Work item: Lines below containing the word "apply" should be copied out.
=== Section Start ===
Lemma rest_read_cons f k p s d c middle :
  wf_chunk (k, p) → k ≠ IHDR → k ≠ IEND →
  rest_read f s (encode_chunk (k, p) ++ d) c ((k, p) :: middle) ↔
  rest_read f (after_chunk k p s) d c middle.
Proof.
  intros Hw H1 H2. unfold rest_read. cbn [app]. rewrite serialize_cons, <- app_assoc.
  rewrite !Forall_cons. rewrite length_app, Nat2Z.inj_add, (encode_chunk_length _ Hw).
  rewrite ended_after. cbn [fst snd after_chunk with_idat plus_chunk plus_bytes bytes_checked
    chunks_checked fmap list_fmap length].
  rewrite Nat2Z.inj_succ, <- Z.add_1_r.
  replace (bool_decide (IDAT ∈ k :: middle.*1)) with
    (bool_decide (k = IDAT) || bool_decide (IDAT ∈ middle.*1)).
  - split; intros (He&Hf&Hk&Hb&Hc&Hs).
    + refine (conj _ (conj (proj2 Hf) (conj (proj2 Hk) (conj _ (conj _ Hs))))); [|lia|lia].
      by apply app_inv_head in He.
    + refine (conj _ (conj (conj Hw Hf) (conj (conj (conj H1 H2) Hk)
        (conj _ (conj _ Hs))))); [by rewrite He|lia|lia].
  - rewrite <- bool_decide_or. apply bool_decide_ext. rewrite elem_of_cons. naive_solver.
Qed.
=== Section End ===
Exercise answer:
      by apply app_inv_head in He.
  - rewrite <- bool_decide_or. apply bool_decide_ext. rewrite elem_of_cons. naive_solver.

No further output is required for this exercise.